Collected data:
Lemma no_slash_itoa z : (0 < z)%Z → no_char "/"%char (itoa z) = true.
Proof.
  intros Hz. rewrite itoa_pos by lia. apply no_char_pretty_go; [|done].
  intros n Hn E. pose proof (pretty_N_char_spec n Hn) as E'. rewrite E in E'.
  cbv zeta in E'. change (Z.of_nat (nat_of_ascii "/"%char)) with 47%Z in E'. lia.
Qed.
End GoStrings.

(** ** Stable sorting by a [less] function *)
Section StableSort.
Context {A : Type} (less : A → A → bool).

Fixpoint insert_stable (x : A) (l : list A) : list A :=
  match l with
  | [] => [x]
  | y :: l' => if less y x then y :: insert_stable x l' else x :: y :: l'
  end.

Definition sort_stable (l : list A) : list A := foldr insert_stable [] l.

Lemma insert_stable_perm x l : insert_stable x l ≡ₚ x :: l.
Proof.
  induction l as [|y l IH]; simpl; [done|].
  destruct (less y x); [|done]. rewrite IH. by rewrite Permutation_swap.
Qed.

Lemma sort_stable_perm l : sort_stable l ≡ₚ l.
Proof.
  induction l as [|x l IH]; simpl; [done|]. by rewrite insert_stable_perm, IH.
Qed.

(** A strict weak order: what [slices.SortFunc] asks of its comparison. *)
Record StrictWeak : Prop := {
  sw_irrefl : ∀ x, less x x = false;
  sw_trans : ∀ x y z, less x y = true → less y z = true → less x z = true;
  sw_incomp : ∀ x y z, less x y = false → less y z = false → less x z = false;
}.

Definition not_after (x y : A) : Prop := less y x = false.

Context (Hsw : StrictWeak).

Lemma less_asym x y : less x y = true → less y x = false.
Proof.
  intros H. destruct (less y x) eqn:E; [|done].
  rewrite <-(sw_irrefl Hsw x). symmetry. by apply (sw_trans Hsw x y x).
Qed.

#[export] Instance not_after_trans : Transitive not_after.
Proof. intros x y z Hxy Hyz. by apply (sw_incomp Hsw z y x). Qed.

Lemma insert_stable_sorted x l :
  StronglySorted not_after l → StronglySorted not_after (insert_stable x l).
Proof.
  induction 1 as [|y l Hl IH Hy]; simpl; [repeat constructor|].
  destruct (less y x) eqn:E.
  - constructor; [done|].
    rewrite insert_stable_perm. constructor; [|done]. by apply less_asym.
  - constructor; [by constructor|].
    constructor; [done|]. eapply Forall_impl; [exact Hy|].
    intros z Hz. by apply (not_after_trans x y z).
Qed.

Lemma sort_stable_sorted l : StronglySorted not_after (sort_stable l).
Proof. induction l; simpl; [constructor|]. by apply insert_stable_sorted. Qed.

(** Stability: elements equivalent to [k] keep their input order. *)
Definition equivalent (k x : A) : bool := negb (less k x) && negb (less x k).

Lemma equivalent_less k x y :
  equivalent k x = true → equivalent k y = true → less y x = false.
Proof.
  unfold equivalent. rewrite !andb_true_iff, !negb_true_iff.
  intros [H1 H2] [H3 H4]. by apply (sw_incomp Hsw y k x).
Qed.

Lemma insert_stable_filter k x l :
  List.filter (equivalent k) (insert_stable x l) =
  (if equivalent k x then [x] else []) ++ List.filter (equivalent k) l.
Proof.
  induction l as [|y l IH]; simpl; [by destruct (equivalent k x)|].
  destruct (less y x) eqn:E; simpl; [|by destruct (equivalent k x)].
  rewrite IH. destruct (equivalent k y) eqn:Ey; [|done].
  destruct (equivalent k x) eqn:Ex; [|done].
  by rewrite (equivalent_less k x y Ex Ey) in E.
Qed.

Lemma sort_stable_filter k l :
  List.filter (equivalent k) (sort_stable l) = List.filter (equivalent k) l.
Proof.
  induction l as [|x l IH]; simpl; [done|].
  rewrite insert_stable_filter, IH. by destruct (equivalent k x).
Qed.
End StableSort.

#[export] Hint Resolve sort_stable_perm sort_stable_sorted sort_stable_filter : go.

(** ** Byte-wise string order *)
Lemma string_ltb_leb a b : String.ltb a b = negb (String.leb b a).
Proof.
  unfold String.ltb, String.leb. rewrite (String.compare_antisym b a).
  by destruct (a ?= b)%string.
Qed.

Lemma string_leb_refl a : String.leb a a = true.
Proof. apply Is_true_true. change (String.le a a). reflexivity. Qed.

Lemma string_leb_trans a b c :
  String.leb a b = true → String.leb b c = true → String.leb a c = true.
Proof.
  rewrite <-!Is_true_true. change (String.le a b → String.le b c → String.le a c).
  intros ??. by transitivity b.
Qed.

Lemma string_leb_antisym a b : String.leb a b = true → String.leb b a = true → a = b.
Proof.
  rewrite <-!Is_true_true. change (String.le a b → String.le b a → a = b).
  intros ??. by apply (anti_symm String.le).
Qed.

Lemma string_leb_total a b : String.leb a b = true ∨ String.leb b a = true.
Proof. apply String.leb_total. Qed.

(** Sorting by a string key is a strict weak order. *)
Lemma string_key_strict_weak {A} (key : A → string) :
  StrictWeak (λ x y, String.ltb (key x) (key y)).
Proof.
  split; intros *; rewrite ?string_ltb_leb, ?negb_true_iff, ?negb_false_iff.
  - apply string_leb_refl.
  - intros Hxy Hyz. destruct (String.leb (key z) (key x)) eqn:E; [|done].
    destruct (string_leb_total (key x) (key y)) as [H|H]; [|congruence].
    rewrite <-Hyz. symmetry. by apply (string_leb_trans _ (key x)).
  - intros Hyx Hzy. by apply (string_leb_trans _ (key y)).
Qed.

#[export] Hint Resolve string_key_strict_weak string_leb_refl : go.

(** ** Lists *)
Lemma existsb_elem {A} (f : A → bool) l : existsb f l = true ↔ ∃ x, x ∈ l ∧ f x = true.
Proof. rewrite existsb_exists. by setoid_rewrite list_elem_of_In. Qed.

Lemma existsb_elem_false {A} (f : A → bool) l : existsb f l = false ↔ ∀ x, x ∈ l → f x = false.
Proof.
  rewrite <-not_true_iff_false, existsb_elem. split.
  - intros H x Hx. destruct (f x) eqn:E; [|done]. destruct H; eauto.
  - intros H (x & Hx & E). by rewrite H in E.
Qed.

Lemma forallb_elem {A} (f : A → bool) l : forallb f l = true ↔ ∀ x, x ∈ l → f x = true.
Proof. rewrite forallb_forall. by setoid_rewrite list_elem_of_In. Qed.

Lemma List_filter_sublist {A} (f : A → bool) l : List.filter f l `sublist_of` l.
Proof. induction l as [|x l IH]; simpl; [done|]. destruct (f x); [by apply sublist_skip|by apply sublist_cons]. Qed.

Lemma filter_elem {A} (f : A → bool) l x : x ∈ List.filter f l ↔ x ∈ l ∧ f x = true.
Proof. rewrite !list_elem_of_In. apply filter_In. Qed.

Lemma elem_of_alter {A} (f : A → A) (l : list A) i x :
  x ∈ alter f i l → x ∈ l ∨ ∃ y, l !! i = Some y ∧ x = f y.
Proof.
  rewrite !list_elem_of_lookup. intros [j Hj].
  destruct (decide (i = j)) as [->|].
  - rewrite list_lookup_alter_eq in Hj. destruct (l !! j) eqn:E; simplify_eq/=. eauto.
  - rewrite list_lookup_alter_ne in Hj by done. eauto.
Qed.

Lemma StronglySorted_weaken {A} (R R' : A → A → Prop) l :
  (∀ a b, R a b → R' a b) → StronglySorted R l → StronglySorted R' l.
Proof. intros HR. induction 1; constructor; [done|]. eapply Forall_impl; eauto. Qed.

Lemma foldl_ext_fun {A B} (f g : A → B → A) a l :
  (∀ a b, f a b = g a b) → foldl f a l = foldl g a l.
Proof. intros H. revert a. induction l as [|b l IH]; intros a; simpl; [done|]. by rewrite H, IH. Qed.
Lemma Domain_elem s node key ni :
  snap_wf s →
  ni ∈ Domain s node key ↔
  ni ∈ snap_ordered s ∧ ∃ self, self ∈ snap_ordered s ∧ ni_Name self = node ∧ same_domain key self ni.
Proof.
  intros Hwf. unfold Domain.
  destruct (snap_Get s node) as [[i self]|] eqn:E.
  2:{ split; [by intros ?%elem_of_nil|]. intros (_ & self & Hs & Hn & _).
      by destruct (snap_Get_None _ _ Hwf E self Hs). }
  apply snap_Get_spec in E as [Hi Hn]; [|done].
  assert (self ∈ snap_ordered s) as Hself by (apply list_elem_of_lookup; eauto).
  assert (∀ other, other ∈ snap_ordered s → ni_Name other = node → other = self) as Huniq.
  { intros other Ho Hon. apply (wf_name_inj s); [done..|congruence]. }
  destruct (SchedulingLabel (ni_Node self) key) as [v|] eqn:Ev.
  - rewrite elem_of_cons, filter_elem, andb_true_iff, negb_true_iff, bool_decide_eq_false, bool_decide_eq_true.
    split.
    + intros [->|(Hin & Hne & Hv)].
      * split; [done|]. exists self. split_and!; [done..|by left].
      * split; [done|]. exists self. split_and!; [done..|]. right. eauto.
    + intros (Hin & self' & Hs' & Hn' & Hdom). apply Huniq in Hs' as ->; [|done].
      destruct (decide (ni_Name ni = node)) as [E|Hne]; [left; by apply Huniq|right].
      destruct Hdom as [?|(v' & ? & ?)]; [congruence|]. simplify_eq. done.
  - rewrite list_elem_of_singleton. split.
    + intros ->. split; [done|]. exists self. split_and!; [done..|by left].
    + intros (Hin & self' & Hs' & Hn' & Hdom). apply Huniq in Hs' as ->; [|done].
      destruct Hdom as [Heq|(v' & ? & ?)]; [|congruence]. apply Huniq; congruence.
Qed.
End SnapshotFacts.

(** ** The extension-point runners *)
Section RunnerFacts.
Context {HQ : Quantity} {X : Type}.
Implicit Types (fw : Framework X) (x : X).
Abbreviation ReservePlugin :=
  (prod (Application → string → X → X * Status) (Application → string → X → X)).

(** Every Reserve of a list of plugins succeeds, taking [x] to [x']. *)
Inductive reserves (app : Application) (node : string) : list ReservePlugin → X → X → Prop :=
| reserves_nil x : reserves app node [] x x
| reserves_cons p ps x x1 x2 st :
    fst p app node x = (x1, st) → IsSuccess st = true →
    reserves app node ps x1 x2 → reserves app node (p :: ps) x x2.

Lemma reserves_snoc app node ps p x x1 x2 st :
  reserves app node ps x x1 → fst p app node x1 = (x2, st) → IsSuccess st = true →
  reserves app node (ps ++ [p]) x x2.
Proof. induction 1; intros; simpl; econstructor; eauto using reserves_nil. Qed.

Lemma reserve_loop_spec app node done ps x0 x x' st :
  reserves app node done x0 x →
  reserve_loop done ps app node x = (x', st) →
  (st = None ∧ reserves app node (done ++ ps) x0 x') ∨
  (IsSuccess st = false ∧ ∃ ok p rest x1 x2,
     done ++ ps = ok ++ p :: rest ∧ reserves app node ok x0 x1 ∧
     fst p app node x1 = (x2, st) ∧ x' = unreserve_all ok app node x2).
Proof.
  revert done x. induction ps as [|p ps IH]; intros done x Hd; simpl.
  { intros; simplify_eq. left. by rewrite app_nil_r. }
  destruct (fst p app node x) as [x1 st1] eqn:E.
  destruct (IsSuccess st1) eqn:Es.
  - intros Hl. apply IH in Hl; [|by eapply reserves_snoc].
    by rewrite <-app_assoc in Hl.
  - intros; simplify_eq. right. split; [done|]. exists done, p, ps, x, x1. done.
Qed.

(** RunReserve either runs every Reserve plugin and succeeds, or stops at the first
    that fails and has by then released exactly the plugins that had succeeded, in
    order, and no other: a failed Reserve never leaves a partial claim it does not
    attempt to release. *)
Theorem RunReserve_outcome fw app node x x' st :
  RunReserve fw app node x = (x', st) →
  (st = None ∧ reserves app node (fw_reserve fw) x x') ∨
  (IsSuccess st = false ∧ ∃ ok p rest x1 x2,
     fw_reserve fw = ok ++ p :: rest ∧ reserves app node ok x x1 ∧
     fst p app node x1 = (x2, st) ∧ x' = unreserve_all ok app node x2).
Proof. apply reserve_loop_spec with (done := []). constructor. Qed.

(** The weighted sum of a node's scores, accumulated in int64 in plugin order. *)
Definition weighted_total fw (f : string → NodeInfo → Z) (ps : list string) (ni : NodeInfo) (t : Z) : Z :=
  foldl (λ t n, wrap64 (t + wrap64 (f n ni * default 0%Z (fw_weights fw !! n)))) t ps.

Lemma score_nodes_pure (score : NodeInfo → X → X * (Z * Status)) (f : NodeInfo → Z) w nodes total x :
  NoDup (ni_Name <$> nodes) →
  (∀ ni, ni ∈ nodes → score ni x = (x, (f ni, None))) →
  ∃ total', score_nodes score w nodes total x = (x, Ok total') ∧
    (∀ ni, ni ∈ nodes → total' !! ni_Name ni =
       Some (wrap64 (default 0%Z (total !! ni_Name ni) + wrap64 (f ni * w)))) ∧
    (∀ name, name ∉ ni_Name <$> nodes → total' !! name = total !! name).
Proof.
  revert total. induction nodes as [|n nodes IH]; intros total Hnd Hsc; simpl.
  { exists total. split_and!; [done| |done]. by intros ni ?%elem_of_nil. }
  apply NoDup_cons in Hnd as [Hn Hnd]. rewrite Hsc by (left; done). simpl.
  destruct (IH (<[ni_Name n := wrap64 (default 0%Z (total !! ni_Name n) + wrap64 (f n * w))]> total) Hnd)
    as (total' & -> & Hin & Hout).
  { intros ni ?. apply Hsc. by right. }
  exists total'. split_and!; [done| |].
  - intros ni [->|Hni]%elem_of_cons.
    + rewrite Hout by done. apply lookup_insert_eq.
    + rewrite Hin by done. rewrite lookup_insert_ne; [done|].
      intros E. apply Hn. rewrite E. apply list_elem_of_fmap. eauto.
  - intros name [Hne Hno]%not_elem_of_cons. rewrite Hout by done.
    by rewrite lookup_insert_ne.
Qed.

Lemma score_plugins_pure fw ps app nodes total x (f : string → NodeInfo → Z) :
  NoDup (ni_Name <$> nodes) →
  (∀ n sc, (n, sc) ∈ ps → ∀ ni, ni ∈ nodes → sc app ni x = (x, (f n ni, None))) →
  ∃ total', score_plugins fw ps app nodes total x = (x, Ok total') ∧
    ∀ ni t, ni ∈ nodes → total !! ni_Name ni = Some t →
      total' !! ni_Name ni = Some (weighted_total fw f ps.*1 ni t).
Proof.
  revert total. induction ps as [|[n sc] ps IH]; intros total Hnd Hsc; simpl; [by eauto|].
  destruct (score_nodes_pure (sc app) (f n) (default 0%Z (fw_weights fw !! n)) nodes total x Hnd)
    as (total1 & -> & Hin & Hout).
  { intros ni Hni. by apply (Hsc n sc); [left|]. }
  destruct (IH total1 Hnd) as (total' & -> & Htot).
  { intros n' sc' Hin'. apply Hsc. by right. }
  exists total'. split; [done|]. intros ni t Hni Ht.
  rewrite (Htot ni _ Hni (Hin ni Hni)). by rewrite Ht.
Qed.

Lemma zero_totals_lookup (nodes : list NodeInfo) (m : gmap string Z) ni :
  ni ∈ nodes ∨ m !! ni_Name ni = Some 0%Z →
  foldl (λ m ni, <[ni_Name ni := 0%Z]> m) m nodes !! ni_Name ni = Some 0%Z.
Proof.
  revert m. induction nodes as [|n nodes IH]; intros m [H|H]; simpl; [by apply elem_of_nil in H|done|..].
  - apply IH. apply elem_of_cons in H as [->|H]; [right; apply lookup_insert_eq|by left].
  - apply IH. right. destruct (decide (ni_Name n = ni_Name ni)) as [->|].
    + apply lookup_insert_eq.
    + by rewrite lookup_insert_ne.
Qed.

(** When the Score plugins succeed without touching the state, RunScore returns for
    every scored node (names being distinct) exactly the sum over the Score plugins, in
    order, of its score times the plugin's weight, in int64 arithmetic. *)
Theorem RunScore_totals fw app nodes x (f : string → NodeInfo → Z) :
  NoDup (ni_Name <$> nodes) →
  (∀ n sc, (n, sc) ∈ fw_score fw → ∀ ni, ni ∈ nodes → sc app ni x = (x, (f n ni, None))) →
  ∃ total, RunScore fw app nodes x = (x, Ok total) ∧
    ∀ ni, ni ∈ nodes → total !! ni_Name ni = Some (weighted_total fw f (fw_score fw).*1 ni 0).
Proof.
  intros Hnd Hsc. unfold RunScore.
  edestruct (score_plugins_pure fw (fw_score fw) app nodes) as (total & -> & Ht); [done..|].
  exists total. split; [done|]. intros ni Hni. apply Ht; [done|].
  apply zero_totals_lookup. by left.
Qed.
End RunnerFacts.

__Exercise directions__:
From the records above, extract exactly and only the lines that begin at the line with "Proof. intros H." and stop after the line with "End SnapshotFacts.".

__Answer section__:
Proof. intros H. revert a. induction l as [|b l IH]; intros a; simpl; [done|]. by rewrite H, IH. Qed.
Lemma Domain_elem s node key ni :
  snap_wf s →
  ni ∈ Domain s node key ↔
  ni ∈ snap_ordered s ∧ ∃ self, self ∈ snap_ordered s ∧ ni_Name self = node ∧ same_domain key self ni.
Proof.
  intros Hwf. unfold Domain.
  destruct (snap_Get s node) as [[i self]|] eqn:E.
  2:{ split; [by intros ?%elem_of_nil|]. intros (_ & self & Hs & Hn & _).
      by destruct (snap_Get_None _ _ Hwf E self Hs). }
  apply snap_Get_spec in E as [Hi Hn]; [|done].
  assert (self ∈ snap_ordered s) as Hself by (apply list_elem_of_lookup; eauto).
  assert (∀ other, other ∈ snap_ordered s → ni_Name other = node → other = self) as Huniq.
  { intros other Ho Hon. apply (wf_name_inj s); [done..|congruence]. }
  destruct (SchedulingLabel (ni_Node self) key) as [v|] eqn:Ev.
  - rewrite elem_of_cons, filter_elem, andb_true_iff, negb_true_iff, bool_decide_eq_false, bool_decide_eq_true.
    split.
    + intros [->|(Hin & Hne & Hv)].
      * split; [done|]. exists self. split_and!; [done..|by left].
      * split; [done|]. exists self. split_and!; [done..|]. right. eauto.
    + intros (Hin & self' & Hs' & Hn' & Hdom). apply Huniq in Hs' as ->; [|done].
      destruct (decide (ni_Name ni = node)) as [E|Hne]; [left; by apply Huniq|right].
      destruct Hdom as [?|(v' & ? & ?)]; [congruence|]. simplify_eq. done.
  - rewrite list_elem_of_singleton. split.
    + intros ->. split; [done|]. exists self. split_and!; [done..|by left].
    + intros (Hin & self' & Hs' & Hn' & Hdom). apply Huniq in Hs' as ->; [|done].
      destruct Hdom as [Heq|(v' & ? & ?)]; [|congruence]. apply Huniq; congruence.
Qed.
End SnapshotFacts.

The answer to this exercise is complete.